Almost all cultures are guilty of discriminating against women and this can be seen in the ease with which women are dismissed and excluded from spheres of authority. However, when it comes to women of color, there is an additional assault against their honor and worthiness as compared to white women. This is where our brothers miss it – they think they have won the war on racism but are unaware that their sisters are still fighting the war on racism because the color of their skin prevents them from being accorded even the minimal respect given to white women by both white men and men of color.
This can be traced back to the ease with which white men plunder the virtue of women of color around the globe. In the way that women of color are raped, prostituted and dismissed as lower beings because of the color of their skin. In the way that women of color are left to bear the brunt of single-handedly caring for homes that have been torn apart by white ideologies, and yet the perpetuators of those ideologies turn around and berate them for their circumstances.
The lack of understanding of the burden of women of color is seen in the way that men of color will often stand with misogynistic white men and bodies to keep their sisters out of spheres of influence. Yet, women of color often do the opposite when it comes to men of color – we will not go without our men; we will not take equality for ourselves and keep our men out; we declare that we: our men, boys, girls and women are one and that together, we are equal and deserve the same dignity as white folks.
Rather than believe the lies spewed to us about the inadequacies of men of color, women of color apply themselves to study to understand the problem and then lift up our voices to advocate for the equality of men of color alongside equality for women(of color). But who’s doing the same for us among men of color?
Instead, many men of color are satisfied to sit with white men (who still have reservations about their equality!) and white women, even, but exclude women (of color). This ought not to be so, because a house divided against itself does not stand.
The practice of racism always set white women on a higher pedestal than women of color. So, despite discrimination against women in general, white women enjoyed and still enjoy the privilege of automatic dignity even while being denied power. Women of color have no automatic dignity – we have to fight for it, and we would be glad to see and hear our men fighting alongside us, insisting upon our honor in every time and space. Not being part of agendas that discriminate more against us and rob us of our inherent God-given dignity.

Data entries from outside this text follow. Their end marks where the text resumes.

(** [f(xs, ys)] elementwise, with broadcasting of a length-1 operand. *)
Definition broadcast2 (f : Q -> Q -> Q) (xs ys : list Q) : option (list Q) :=
  if decide (length xs = length ys) then Some (zip_with f xs ys)
  else match xs, ys with
       | [x], _ => Some (f x <$> ys)
       | _, [y] => Some ((fun x => f x y) <$> xs)
       | _, _ => None
       end.

(** [jnp.sum] *)
Definition sum (xs : list Q) : Q := foldr Qplus 0%Q xs.

(** [arr.mean()]: the mean of an empty array is [nan]. *)
Definition mean (xs : list Q) : fl :=
  Fl.div (Fin (sum xs)) (Fl.of_Z (Z.of_nat (length xs))).

(** [((output - label) ** 2).mean()] *)
Definition loss_function (label output : list Q) : option fl :=
  diff ← broadcast2 Qminus output label;
  Some (mean ((fun d => d ^ 2)%Q <$> diff)).

End Regression.

(** ** The experiment drivers: rewriting one entry of a configuration file

    A Python string is the list of its code points. *)

Module Str.

(** The code points that [str.strip()] removes. *)
Definition isspace (c : N) : bool :=
  (((9 <=? c) && (c <=? 13)) || ((28 <=? c) && (c <=? 32)) || (c =? 133)
   || (c =? 160) || (c =? 5760) || ((8192 <=? c) && (c <=? 8202))
   || (c =? 8232) || (c =? 8233) || (c =? 8239) || (c =? 8287)
   || (c =? 12288))%N.

(** Removal of the leading characters that satisfy [p]. *)
Fixpoint lstrip_by (p : N -> bool) (s : list N) : list N :=
  match s with
  | [] => []
  | c :: rest => if p c then lstrip_by p rest else s
  end.

(** Removal of the trailing characters that satisfy [p]. *)
Fixpoint rstrip_by (p : N -> bool) (s : list N) : list N :=
  match s with
  | [] => []
  | c :: rest =>
      match rstrip_by p rest with
      | [] => if p c then [] else [c]
      | kept => c :: kept
      end
  end.

(** [s.strip()] *)
Definition strip (s : list N) : list N :=
  rstrip_by isspace (lstrip_by isspace s).

(** [s.rstrip(chars)]: [chars] is a set of characters, not a suffix. *)
Definition rstrip (s chars : list N) : list N :=
  rstrip_by (fun c => bool_decide (c ∈ chars)) s.

(** [s.startswith(prefix)] *)
Fixpoint startswith (s prefix : list N) {struct prefix} : bool :=
  match prefix, s with
  | [], _ => true
  | _ :: _, [] => false
  | p :: prefix', c :: s' => (p =? c)%N && startswith s' prefix'
  end.

(** [s.split(sep, 1)[0]] for a separator of one character: the text before
    the first [sep], or all of [s] when it holds none. *)
Fixpoint before_first (sep : N) (s : list N) : list N :=
  match s with
  | [] => []
  | c :: rest => if (c =? sep)%N then [] else c :: before_first sep rest
  end.

(** The code points of an ASCII text. *)
Definition of_string (s : string) : list N :=
  Ascii.N_of_ascii <$> String.list_ascii_of_string s.

End Str.

Module Executer.

Definition colon : N := 58.
Definition space : N := 32.
Definition newline : N := 10.

(** [line.strip().startswith(start_string)] *)
Definition line_matches (start_string line : list N) : bool :=
  Str.startswith (Str.strip line) start_string.

(** The line written in place of a matching [line]:
    [f"{whitespace}{start_string}: {new_value}\n"], where [new_value] is
    the text the value formats to. *)
Definition new_line (start_string new_value line : list N) : list N :=
  let parts0 := Str.before_first colon line in
  let whitespace := Str.rstrip parts0 start_string in
  whitespace ++ start_string ++ [colon; space] ++ new_value ++ [newline].
(** function generateActivities(city, interests, tripDuration, seed) *)
Definition generateActivities (city : string) (interests : list string) (tripDuration : Q)
    (seed : Z) : result (list Activity) :=
  let numActivities := Qmin 50 (tripDuration * 4 + 10) in
  let userInterests :=
    if (0 <? length interests)%nat then interests
    else ["history"; "food"; "culture"; "nature"]%string in
  activities ← interestActivities city userInterests seed;
  let remainingActivities := numActivities - inject_Z (Z.of_nat (length activities)) in
  activities ← fillActivities city remainingActivities seed activities;
  Ok (sort after activities).

(** export async function findActivities(destination, interests, tripDuration) *)
Definition findActivities :=
  Generators.findActivities Activity generateActivities.

End Activities.

(* ------------------------------------------------------------------ *)
(** ** The hotel generator (generateHotels and its helpers)

    As for the activities, the seed is a hash plus non-negative offsets
    and the embedding is meant for non-negative seeds. *)

Module Hotels.
Import JSArray.
Import JSString.

Record Hotel : Type := mkHotel {
  id : string;
  name : string;
  description : string;
  address : string;
  city : string;
  country : string;
  price : option Z;              (* [None]: NaN *)
  currency : string;
  pricePerNight : option Z;      (* [None]: NaN *)
  rating : Q;
  reviewCount : Z;
  amenities : list string;
  roomType : option string;      (* [None]: undefined *)
  imageUrl : string;
  distanceFromCenter : string;
  cancellationPolicy : string;
  checkIn : string;
  checkOut : string;
  numberOfGuests : Q;
  numberOfRooms : Z
}.

(** The names that every object inherits from Object.prototype: looking
    one of them up in an object literal finds a function (or the
    prototype), not [undefined]. *)
Definition prototypeKeys : list string :=
  ["constructor"; "__defineGetter__"; "__defineSetter__"; "hasOwnProperty";
   "__lookupGetter__"; "__lookupSetter__"; "isPrototypeOf"; "propertyIsEnumerable";
   "toString"; "valueOf"; "__proto__"; "toLocaleString"]%string.

Definition inherited (key : string) : bool := existsb (String.eqb key) prototypeKeys.

(** function getNamePrefix(accommodationType) *)
Definition getNamePrefix (accommodationType : string) : list string :=
  if String.eqb accommodationType "hotel" then
    ["Grand"; "Royal"; "Imperial"; "Palace"; "Luxury"; "Comfort"; "Central"; "Premier"]%string
  else if String.eqb accommodationType "hostel" then
    ["Backpacker's"; "Traveler's"; "City"; "Budget"; "Friendly"; "Adventure"; "Urban"]%string
  else if String.eqb accommodationType "apartment" then
    ["Modern"; "Luxury"; "Central"; "Cozy"; "Elegant"; "Urban"; "Executive"; "Premium"]%string
  else if String.eqb accommodationType "resort" then
    ["Paradise"; "Tropical"; "Oceanview"; "Beachfront"; "Luxury"; "Island"; "Exclusive"]%string
  else ["Grand"; "Central"; "Comfort"; "City"; "Urban"]%string.

(** function getNameSuffix(accommodationType) *)
Definition getNameSuffix (accommodationType : string) : list string :=
  if String.eqb accommodationType "hotel" then
    ["Hotel"; "Suites"; "Inn"; "Plaza"; "Grand Hotel"; "Residency"; "Hotel & Spa"]%string
  else if String.eqb accommodationType "hostel" then
    ["Hostel"; "Backpackers"; "House"; "Lodge"; "Hub"; "Zone"; "Nest"]%string
  else if String.eqb accommodationType "apartment" then
    ["Apartments"; "Suites"; "Residences"; "Studios"; "Lofts"; "Flats"]%string
  else if String.eqb accommodationType "resort" then
    ["Resort"; "Resort & Spa"; "Beach Resort"; "Villas"; "Island Resort"; "Retreat"]%string
  else ["Hotel"; "Inn"; "Suites"; "Lodge"]%string.

(** The table of getBasePrice: [None] where the lookup finds an
    inherited property, which multiplies to NaN. *)
Definition typeMultiplier (accommodationType : string) : option Q :=
  if String.eqb accommodationType "hotel" then Some 1
  else if String.eqb accommodationType "hostel" then Some (4 # 10)
  else if String.eqb accommodationType "apartment" then Some (12 # 10)
  else if String.eqb accommodationType "resort" then Some (18 # 10)
  else if String.eqb accommodationType "villa" then Some (25 # 10)
  else if String.eqb accommodationType "guesthouse" then Some (7 # 10)
  else if inherited accommodationType then None
  else Some 1.

(** function getRoomType(accommodationType, seed): [None] is [undefined],
    for an inherited property, which has no elements. *)
Definition getRoomType (accommodationType : string) (seed : Z) : option string :=
  let hotel :=
    ["Standard Room"; "Deluxe Room"; "Superior Room"; "Junior Suite"; "Executive Suite"
    ]%string in
  let types :=
    if String.eqb accommodationType "hotel" then Some hotel
    else if String.eqb accommodationType "hostel" then
      Some ["Shared Dormitory"; "Private Room"; "Family Room"; "Deluxe Dormitory";
            "Ensuite Room"]%string
    else if String.eqb accommodationType "apartment" then
      Some ["Studio Apartment"; "One-Bedroom Apartment"; "Two-Bedroom Apartment";
            "Penthouse"; "Loft"]%string
    else if String.eqb accommodationType "resort" then
      Some ["Deluxe Room"; "Garden View Suite"; "Ocean View Room"; "Villa"; "Bungalow"]%string
    else if String.eqb accommodationType "villa" then
      Some ["Luxury Villa"; "Private Pool Villa"; "Garden Villa"; "Beachfront Villa";
            "Family Villa"]%string
    else if String.eqb accommodationType "guesthouse" then
      Some ["Standard Room"; "Double Room"; "Family Room"; "Deluxe Room"; "Suite"]%string
    else if inherited accommodationType then None
    else Some hotel in
  match types with
  | Some types => item types (Z.rem seed (Z.of_nat (length types)))
  | None => None
  end.

(** function getStreetName(seed) *)
Definition getStreetName (seed : Z) : string :=
  let streetNames :=
    ["Main"; "Park"; "Oak"; "Pine"; "Maple"; "Cedar"; "Elm"; "Market";
     "Broadway"; "Hill"; "Lake"; "River"; "Church"; "High"; "Center"]%string in
  pick streetNames (Z.rem seed (Z.of_nat (length streetNames))).

(** function getCancellationPolicy(seed) *)
Definition getCancellationPolicy (seed : Z) : string :=
  let policies :=
    ["Free cancellation up to 24 hours before check-in";
     "Free cancellation up to 48 hours before check-in";
     "Free cancellation up to 7 days before check-in";
     "Non-refundable";
     "Partially refundable (70% refund up to 48 hours before check-in)"]%string in
  pick policies (Z.rem seed (Z.of_nat (length policies))).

Rather than fear the gender equality movement, we would like our men of color, as people who have experienced discrimination, to draw near to us and seek to hear and listen to our voices so they can better understand our plight, because giving men of color a space at the table while still denying women of color a space at any table is still racism and men of color, we need you to understand that. That until women of color (members of your households and churches) have equal worth, value and space in society, you too, do not have equal worth, value and space in society with the white man. So, be your sisters’ keeper.
Look critically at those platforms on which you serve and notice which women of color are absent. Have they worked less than any men (white or colored) at the table? If not, ask why they are not at the table and refuse to participate until that is rectified.
Share positions of authority and influence with your sisters. Many men of color perpetuate the paradigm of inequality for women of color by holding too tightly to positions of influence and authority even when women of color are available and able to share that space.
Maintain the biblical position of honoring each other (men and women) and not just men (Rom.12:10) and take up the responsibility and consciousness of being your sisters of color keepers.
-Rev. Oghene’tega V. Swann
Rev. Oghene’tega Swann is an ordained Teaching Elder (Pastor) in the Beaver-Butler Presbytery of the Presbyterian Church(USA). She is the founding pastor of Refreshing Springs Mission Church, Aliquippa & Ambridge. She has the honor and privilege to be mother to one wonderful child.